Originally, it was intended to have it in the dark and then we shot it that way but we thought that something was missing. Later on during the shooting, this idea came up because the light was changing a lot, between cloudy or sunny, and we were disturbed by the fact that the light was changing that much. So, we had the idea that we should use it for that scene and we went back to reshoot it. We were waiting for it basically, the camera assistant was looking at the sun through his phone and when he saw the cloud moving he would yell “Action!” and everyone was ready and were trying to get the right timing for several hours but eventually we managed. It was completely natural, not a digital process.

How much time did you spend shooting?

We had a very small budget, less than 20,000 euro and we could only afford to shoot for ten days.

How much time did you spend in post-production?

We spent a lot of time preparing the film, looking for the actors, working with the actors, our entire process was much longer, but with the team and equipment we had just ten days, although I was there for two months. Regarding post-production, we were really hurrying because we were shooting in September and we had to premiere in Berlinale in February. I was kind of obsessed with this film, I felt that we did not do so many things that we wanted and there were so many things that did not work the way we planned but still, I felt that something interesting exists in this film.  Then, I was thinking that this was the hardest shooting I ever had, if I don’t edit this fast, I will get sick of it. I was editing immediately after we were shooting and it was a very intense period. From July until February we did the preparation, the shooting and the post-production.

There are some scenes in the movie where we watch the protagonist from far away. Was it difficult to shoot those?

We were shooting without permission, because the shooting fees in some of the locations, like the shopping district, were too expensive, so it would be impossible with our budget. We were getting kicked out of places and then we had to find different solutions. We were working 13-15 hours a day with all the travelling in such a huge city and then we were kind of going to places which look like the centre of the city and combining it with the real centre of the city and so on.

What about the building the protagonist works?

That we had to pay, and we paid a lot for it. Also for the underground space because they were all locked, so we had to find a way, and this was also expensive.

Has the film screened in China already?

Yes, it screened in First Film Festival.

How was the reception?

It was very mixed. Some people really liked it and some people did not at all. This was not so much because of the topic of the film but because its form can be difficult for some. Also, I find interesting that whether this film is appreciated has nothing to do with education, or the socio-economical status of the viewers, we had great responses from people who do not know much about cinema but also from people who do know a lot. It is kind of hard to place, but in essence it is a very straightforward film.

Are you working on anything else at the moment?

I am working at two films as DP, which will be in the next two years and also for my new project, which will be in Serbia.
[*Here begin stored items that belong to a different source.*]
(* ===== verification/DictAr.v ===== *)
(** * The Arabic texts ([i18n/ar.ts]), one definition per group *)
From S2P Require Import Prelude Dict.

Definition ar_common : dict := Group [
  ("appName", Text "OPNGMS");
  ("logout", Text "تسجيل الخروج");
  ("none", Text "—");
  ("language", Text "اللغة");
  ("cancel", Text "إلغاء")].

Definition ar_nav : dict := Group [
  ("overview", Text "نظرة عامة");
  ("devices", Text "الأجهزة");
  ("alerts", Text "التنبيهات");
  ("perimeter", Text "المحيط");
  ("reportSettings", Text "إعدادات التقارير");
  ("reportSchedule", Text "جدولة التقارير");
  ("reports", Text "التقارير");
  ("logs", Text "السجلات");
  ("sessions", Text "الجلسات النشطة");
  ("mfa", Text "المصادقة الثنائية");
  ("templates", Text "مكتبة القوالب");
  ("smtp", Text "SMTP");
  ("logFleet", Text "أسطول السجلات");
  ("system", Text "النظام");
  ("groups", Text "المجموعات");
  ("audit", Text "سجل التدقيق")].

Definition ar_login : dict := Group [
  ("title", Text "OPNGMS");
  ("email", Text "البريد الإلكتروني");
  ("password", Text "كلمة المرور");
  ("passwordToggle", Text "إظهار/إخفاء");
  ("submit", Text "تسجيل الدخول");
  ("invalidCredentials", Text "بيانات اعتماد غير صالحة");
  ("mfa", Group [
    ("title", Text "المصادقة الثنائية");
    ("codeHint", Text "أدخل الرمز المكوّن من 6 أرقام من تطبيق المصادقة.");
    ("recoveryHint", Text "أدخل أحد رموز الاسترداد لمرة واحدة.");
    ("codeLabel", Text "رمز المصادقة");
    ("recoveryLabel", Text "رمز الاسترداد");
    ("verify", Text "تحقّق");
    ("useRecovery", Text "استخدم رمز استرداد بدلاً من ذلك");
    ("useCode", Text "استخدم رمز المصادقة بدلاً من ذلك");
    ("invalidCode", Text "رمز غير صالح");
    ("or", Text "أو");
    ("usePasskey", Text "استخدام مفتاح مرور / مفتاح أمان");
    ("passkeyError", Text "فشل تسجيل الدخول بمفتاح المرور. حاول مرة أخرى.");
    ("passkeyNotSupported", Text "هذا المتصفح لا يدعم مفاتيح المرور.");
    ("rememberDevice", Text "الوثوق بهذا الجهاز لمدة {days} يومًا");
    ("rememberDeviceHelp", Text "لن يُطلب منك عامل ثانٍ في المرة القادمة التي تسجّل فيها الدخول من هذا الجهاز.")])].

Definition ar_tenant : dict := Group [
  ("activeLabel", Text "المستأجر النشط");
  ("none", Text "لا يوجد مستأجر")].
Definition zh_system : dict := Group [
  ("title", Text "系统");
  ("subtitle", Text "平台级运行时设置。");
  ("livePush", Group [
    ("label", Text "向设备实时推送配置");
    ("help", Text "开启时，应用配置更改会写入真实设备。关闭时，更改仅为试运行。");
    ("loadError", Text "加载实时推送设置失败。");
    ("enabled", Text "已启用实时配置推送");
    ("disabled", Text "已禁用实时配置推送");
    ("updateError", Text "更新实时配置推送失败")]);
  ("runtime", Group [
    ("title", Text "运行时设置");
    ("subtitle", Text "无需重启即可调整；此处的值会覆盖来自 .env 的部署默认值。");
    ("loadError", Text "加载运行时设置失败。");
    ("save", Text "保存");
    ("discard", Text "放弃更改");
    ("saved", Text "运行时设置已保存");
    ("saveError", Text "保存运行时设置失败");
    ("defaultLabel", Text "默认");
    ("impactsTitle", Text "降低此保留默认值会影响租户");
    ("impactItem", Text "{tenant}：一个 {store} 报告计划需要 {range} 天，但 {store} 现在仅保留 {bound} 天。");
    ("groups", Group [
      ("firmware", Text "固件");
      ("distribution", Text "目录与 GeoIP 分发");
      ("maintenance", Text "维护");
      ("retention", Text "数据保留");
      ("security_login", Text "登录保护");
      ("security_session", Text "会话")]);
    ("items", Group [
      ("firmware_max_status_polls", Group [
        ("label", Text "最大状态轮询次数");
        ("help", Text "放弃固件操作前的状态轮询次数。")]);
      ("firmware_poll_interval_seconds", Group [
        ("label", Text "轮询间隔（秒）");
        ("help", Text "固件状态轮询之间的延迟。")]);
      ("catalog_auto_fetch", Group [
        ("label", Text "自动获取配置目录");
        ("help", Text "缓存未命中时从发行版获取版本化目录。")]);
      ("geoip_auto_fetch", Group [
        ("label", Text "自动获取 GeoIP 数据库");
        ("help", Text "缓存未命中时从发行版获取 GeoIP 数据库。")]);
      ("silent_alert_enabled", Group [
        ("label", Text "静默租户告警");
        ("help", Text "当启用转发的租户停止发送日志时告警。")]);
      ("silent_alert_after_hours", Group [
        ("label", Text "静默超时（小时）");
        ("help", Text "标记租户前的静默小时数。")]);
      ("perimeter_retention_days", Group [
        ("label", Text "边界保留期（天）");
        ("help", Text "边界攻击者数据保留时长的全局默认值。")]);
      ("events_retention_days", Group [
        ("label", Text "事件保留期（天）");
        ("help", Text "事件数据保留时长的全局默认值。")]);
      ("metrics_retention_days", Group [
        ("label", Text "指标保留期（天）");
        ("help", Text "指标数据保留时长的全局默认值。")]);
      ("log_lake_retention_days", Group [
        ("label", Text "日志湖保留期（天）");
        ("help", Text "日志湖数据保留时长的全局默认值。")]);
      ("login_max_attempts", Group [
        ("label", Text "最大登录尝试次数");
        ("help", Text "锁定前允许的失败登录尝试次数。")]);
      ("login_lockout_window_seconds", Group [
        ("label", Text "锁定窗口（秒）");
        ("help", Text "失败登录计数的滑动窗口。")]);
      ("session_ttl_hours", Group [
        ("label", Text "会话有效期（小时）");
        ("help", Text "会话的绝对有效期。")]);
      ("session_idle_minutes", Group [
        ("label", Text "空闲超时（分钟）");
        ("help", Text "会话过期前的空闲时间。")]);
      ("trusted_device_days", Group [
        ("label", Text "可信设备有效期（天）");
        ("help", Text "可信设备可跳过第二因素的时长，超时后需重新验证。")])])])].

Definition zh_logFleet : dict := Group [
  ("title", Text "日志机群");
  ("loadError", Text "加载日志机群失败。");
  ("exportCsv", Text "导出 CSV");
  ("exportPdf", Text "导出 PDF");
  ("exportFailed", Text "导出失败。");
  ("silentBadge", Text "静默");
  ("silentAlertsTitle", Text "静默租户告警");
  ("silentAlertsBody", Text "已启用转发但近期无日志。");
  ("volume", Text "日志量");
  ("devicesTitle", Text "设备");
  ("devicesLoadError", Text "加载设备失败。");
  ("noDevices", Text "暂无设备。");
  ("stats", Group [
    ("tenantsForwarding", Text "转发中的租户");
    ("enabledDevices", Text "已启用设备");
    ("silentTenants", Text "静默租户")]);
  ("table", Group [
    ("tenant", Text "租户");
    ("device", Text "设备");
    ("forwarding", Text "转发");
    ("revoked", Text "已吊销");
    ("lastLog", Text "最近日志")])].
It is completely different, in a strange way a coming-of-age film about a group of teenagers who go for summer vacation in Greece, and then the film becomes more abstract.

If money was not an issue, what kind of film would you shoot?

If I had all that money, I would not shoot a film, I would try to do something more useful with it. I think there is too much money involved in films anyway. I do not want to do another film with as little money as this because I then have to do other things to survive, so I would like to make films with more budget than this one, but at the same time, when I hear about these 100 million dollar budgets, I think it is fundamentally wrong.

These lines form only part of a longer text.